Qualcuno dice che anche il teatro è vita e nel teatro si recita, si finge. Indubbiamente il teatro è vita e anche nello sport, nel rispetto delle regole, c’è chi finge, come nella vita, ma in ogni caso questa finzione non prevede un unico epilogo perché le regole della vita sono assolutamente imprevedibili. Voglio dire, anche di fronte al copione più rigido a volte ci sono gli imprevisti della recita e spesso noi, a teatro, vogliamo vedere proprio come se la cava il grande attore di fronte all’imprevisto.

Ecco, un vero copione già scritto nella vita non esiste e lo sport deve darci i mezzi per rimodulare le varie reazioni a seconda di ciò che accade, cosa che, almeno parzialmente, accade anche a teatro.

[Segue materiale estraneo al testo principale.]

(** * The micrograd engine (value.js): a shallow embedding

    The JavaScript class [Value] builds a computation graph of heap objects
    that share operands and carry a closure [_backward].  The embedding keeps
    an explicit object store: a [heap] is the list of all [Value] objects in
    allocation order and a reference is an index into it.  JavaScript numbers
    are IEEE-754 binary64, here Rocq's primitive [float].  Closures are kept
    as their code label together with the variables they capture. *)

From Stdlib Require Import Floats ZArith String.
From Stdlib Require Uint63.
From stdpp Require Import base list.

(** ** Numbers out of the engine's hands

    [Math.pow], [Math.exp] and the number-to-string conversion used by a
    template literal are built-ins of the host.  Their results are
    approximations chosen by the implementation, so they are parameters. *)

Record Builtins := {
  Math_pow : float -> float -> float;
  Math_exp : float -> float;
  Number_toString : float -> string
}.

(** ** Objects and the store *)

Abbreviation ref := nat.

(** The body of each arrow function assigned to [out._backward], with the
    variables of the enclosing method call it closes over. *)
Inductive closure :=
| Noop                                              (* () => {} *)
| AddBack (this other out : ref)
| MulBack (this other out : ref)
| PowBack (this : ref) (other : float) (out : ref)
| ReluBack (this out : ref)
| TanhBack (this : ref) (t : float) (out : ref)
| ExpBack (this out : ref).

(** The fields of a [Value].  The field [id], a random string that only
    the visualiser reads, is left out. *)
Record Value := {
  data : float;
  grad : float;
  _backward : closure;
  _prev : list ref;          (* a Set: insertion order, no element twice *)
  _op : string;
  label : string
}.

Abbreviation heap := (list Value).

Global Instance Value_inhabited : Inhabited Value :=
  populate {| data := 0%float; grad := 0%float; _backward := Noop;
              _prev := []; _op := ""; label := "" |}.

(** JavaScript's [Set] restricted to what the engine uses: [has], [add],
    construction from an array, and iteration in insertion order. *)
Module JSSet.
Definition has (s : list ref) (x : ref) : bool := bool_decide (x ∈ s).
Definition add (s : list ref) (x : ref) : list ref :=
  if has s x then s else s ++ [x].
Definition from (l : list ref) : list ref := fold_left add l [].
End JSSet.

(** ** Exceptions and the state monad of a method call *)

Inductive exn :=
| Error (msg : string)
| RangeError.                (* the call stack is exhausted *)

Inductive outcome (A : Type) :=
| Return (a : A) (h : heap)
| Throw (e : exn) (h : heap).
Arguments Return {A} a h.
Arguments Throw {A} e h.

Definition M (A : Type) := heap -> outcome A.

Definition ret {A} (a : A) : M A := fun h => Return a h.
Definition bind {A B} (m : M A) (k : A -> M B) : M B :=
  fun h => match m h with
           | Return a h' => k a h'
           | Throw e h' => Throw e h'
           end.
Definition throw {A} (e : exn) : M A := fun h => Throw e h.
Definition read {A} (f : heap -> A) : M A := fun h => Return (f h) h.
Definition write (f : heap -> heap) : M unit := fun h => Return tt (f h).

Notation "x <- m ;; k" := (bind m (fun x => k))
  (at level 100, m at next level, right associativity).
Notation "m ;;; k" := (bind m (fun _ => k))
  (at level 100, right associativity).

(** Field updates of one object. *)
Definition with_grad (g : float) (v : Value) : Value :=
  {| data := data v; grad := g; _backward := _backward v;
     _prev := _prev v; _op := _op v; label := label v |}.
Definition with_backward (c : closure) (v : Value) : Value :=
  {| data := data v; grad := grad v; _backward := c;
     _prev := _prev v; _op := _op v; label := label v |}.
Definition with_label (l : string) (v : Value) : Value :=
  {| data := data v; grad := grad v; _backward := _backward v;
     _prev := _prev v; _op := _op v; label := l |}.

Definition set_grad (r : ref) (g : float) (h : heap) : heap :=
  alter (with_grad g) r h.
Definition set_backward (r : ref) (c : closure) (h : heap) : heap :=
  alter (with_backward c) r h.
Definition set_label (r : ref) (l : string) (h : heap) : heap :=
  alter (with_label l) r h.

(** [r.grad += x] *)
Definition add_grad (r : ref) (x : float) (h : heap) : heap :=
  set_grad r (grad (h !!! r) + x)%float h.

(** ** The class [Value] *)

(** [new Value(data, children, op, label)] *)
Definition new_Value (d : float) (children : list ref) (op lbl : string) : M ref :=
  fun h => Return (length h)
    (h ++ [ {| data := d; grad := 0%float; _backward := Noop;
               _prev := JSSet.from children; _op := op; label := lbl |} ]).

(** The second operand of a binary method: a [Value] or a raw number. *)
Inductive operand :=
| Node (r : ref)
| Num (x : float).

(** [other instanceof Value ? other : new Value(other)] *)
Definition promote (other : operand) : M ref :=
  match other with
  | Node r => ret r
  | Num x => new_Value x [] "" ""
  end.

(** What [pow] may be handed: [typeof] tells a number from the rest. *)
Inductive jsval :=
| JNumber (x : float)
| JObject (r : ref)
| JString (s : string)
| JUndefined.

Section Engine.
Variable js : Builtins.

Definition add (this : ref) (other : operand) : M ref :=
  other <- promote other ;;
  d <- read (fun h => (data (h !!! this) + data (h !!! other))%float) ;;
  out <- new_Value d [this; other] "+" "" ;;
  write (set_backward out (AddBack this other out)) ;;;
  ret out.

Definition mul (this : ref) (other : operand) : M ref :=
  other <- promote other ;;
  d <- read (fun h => (data (h !!! this) * data (h !!! other))%float) ;;
  out <- new_Value d [this; other] "*" "" ;;
  write (set_backward out (MulBack this other out)) ;;;
  ret out.

Definition pow (this : ref) (other : jsval) : M ref :=
  match other with
  | JNumber p =>
      d <- read (fun h => Math_pow js (data (h !!! this)) p) ;;
      out <- new_Value d [this] ("**" ++ Number_toString js p) "" ;;
      write (set_backward out (PowBack this p out)) ;;;
      ret out
  | _ => throw (Error "only supporting number powers for now")
  end.

Definition relu (this : ref) : M ref :=
  d <- read (fun h => if (data (h !!! this) <? 0)%float then 0%float
                      else data (h !!! this)) ;;
  out <- new_Value d [this] "ReLU" "" ;;
  write (set_backward out (ReluBack this out)) ;;;
  ret out.

Definition tanh (this : ref) : M ref :=
  x <- read (fun h => data (h !!! this)) ;;
  let t := ((Math_exp js (2 * x) - 1) / (Math_exp js (2 * x) + 1))%float in
  out <- new_Value t [this] "tanh" "" ;;
  write (set_backward out (TanhBack this t out)) ;;;
  ret out.

Definition exp (this : ref) : M ref :=
  x <- read (fun h => data (h !!! this)) ;;
  out <- new_Value (Math_exp js x) [this] "exp" "" ;;
  write (set_backward out (ExpBack this out)) ;;;
  ret out.

Definition div (this : ref) (other : operand) : M ref :=
  p <- match other with
       | Node r => pow r (JNumber (-1)%float)
       | Num x => v <- new_Value x [] "" "" ;; pow v (JNumber (-1)%float)
       end ;;
  mul this (Node p).

Definition neg (this : ref) : M ref := mul this (Num (-1)%float).

Definition sub (this : ref) (other : operand) : M ref :=
  n <- match other with
       | Node r => neg r
       | Num x => v <- new_Value x [] "" "" ;; neg v
       end ;;
  add this (Node n).

(** Running the arrow function stored in [_backward]. *)
Definition run_closure (c : closure) (h : heap) : heap :=
  match c with
  | Noop => h
  | AddBack this other out =>
      let h := add_grad this (1 * grad (h !!! out))%float h in
      add_grad other (1 * grad (h !!! out))%float h
  | MulBack this other out =>
      let h := add_grad this (data (h !!! other) * grad (h !!! out))%float h in
      add_grad other (data (h !!! this) * grad (h !!! out))%float h
  | PowBack this other out =>
      add_grad this
        (other * Math_pow js (data (h !!! this)) (other - 1)
         * grad (h !!! out))%float h
  | ReluBack this out =>
      add_grad this
        ((if (0 <? data (h !!! out))%float then 1 else 0)
         * grad (h !!! out))%float h
  | TanhBack this t out =>
      add_grad this ((1 - t * t) * grad (h !!! out))%float h
  | ExpBack this out =>
      add_grad this (data (h !!! out) * grad (h !!! out))%float h
  end.

(** [v._backward()] *)
Definition call_backward (v : ref) (h : heap) : heap :=
  run_closure (_backward (h !!! v)) h.

(** [for (const child of s) body(child)] over mutable local state; the
    body may exhaust the call stack. *)
Fixpoint for_of {S : Type} (body : ref -> S -> option S) (s : list ref)
    (st : S) : option S :=
  match s with
  | [] => Some st
  | child :: rest =>
      match body child st with
      | Some st' => for_of body rest st'
      | None => None
      end
  end.

(** The local function [buildTopo] of [backward]; the state is the pair
    of its captured variables [visited] and [topo].  [stack] bounds the
    depth of nested calls. *)
Fixpoint buildTopo (stack : nat) (h : heap) (v : ref)
    (st : list ref * list ref) : option (list ref * list ref) :=
  match stack with
  | 0 => None
  | S stack' =>
      let '(visited, topo) := st in
      if JSSet.has visited v then Some st
      else
        match for_of (buildTopo stack' h) (_prev (h !!! v))
                     (JSSet.add visited v, topo) with
        | Some (visited', topo') => Some (visited', topo' ++ [v])
        | None => None
        end
  end.

(** [for (let i = topo.length - 1; i >= 0; i--) topo[i]._backward()];
    [n] is [i + 1]. *)
Fixpoint walk (topo : list ref) (n : nat) (h : heap) : heap :=
  match n with
  | 0 => h
  | S i => walk topo i (call_backward (topo !!! i) h)
  end.

Definition backward (stack : nat) (this : ref) : M unit :=
  fun h =>
    match buildTopo stack h this ([], []) with
    | None => Throw RangeError h
    | Some (_, topo) =>
        Return tt (walk topo (length topo) (set_grad this 1%float h))
    end.

(** The local function [build] of [getNodes]; the state is the pair of
    its captured variables [nodes] and [edges].  Every edge is a fresh
    array, so the Set [edges] never merges two of them. *)
Fixpoint build (stack : nat) (h : heap) (v : ref)
    (st : list ref * list (ref * ref)) : option (list ref * list (ref * ref)) :=
  match stack with
  | 0 => None
  | S stack' =>
      let '(nodes, edges) := st in
      if JSSet.has nodes v then Some st
      else
        for_of (fun child '(nodes, edges) =>
                  build stack' h child (nodes, edges ++ [(child, v)]))
               (_prev (h !!! v)) (JSSet.add nodes v, edges)
  end.

Definition getNodes (stack : nat) (this : ref)
    : M (list ref * list (ref * ref)) :=
  fun h =>
    match build stack h this ([], []) with
    | None => Throw RangeError h
    | Some (nodes, edges) => Return (nodes, edges) h
    end.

Non imbrattate i monumenti ma non accettate questa società solo perché a scuola per lunghi anni vi hanno raccontato che è l’unica possibile. Se non funziona, probabilmente, è l’unica impossibile e per quanto strana e bislacca che sia quella che avete in testa è meglio di questa. Solo per il fatto che siete giovani. Fate i giovani e non fatevi condizionare troppo dagli adulti. Dal mio punto di vista soprattutto quando vi raccontano che non avete tempo per fare sport. Cominciate da quello per dichiarare che della società degli adulti siete stufi e prendetevi con lo sport i diritti che vi vengono costantemente negati a colpi di telefonino e falso buonismo.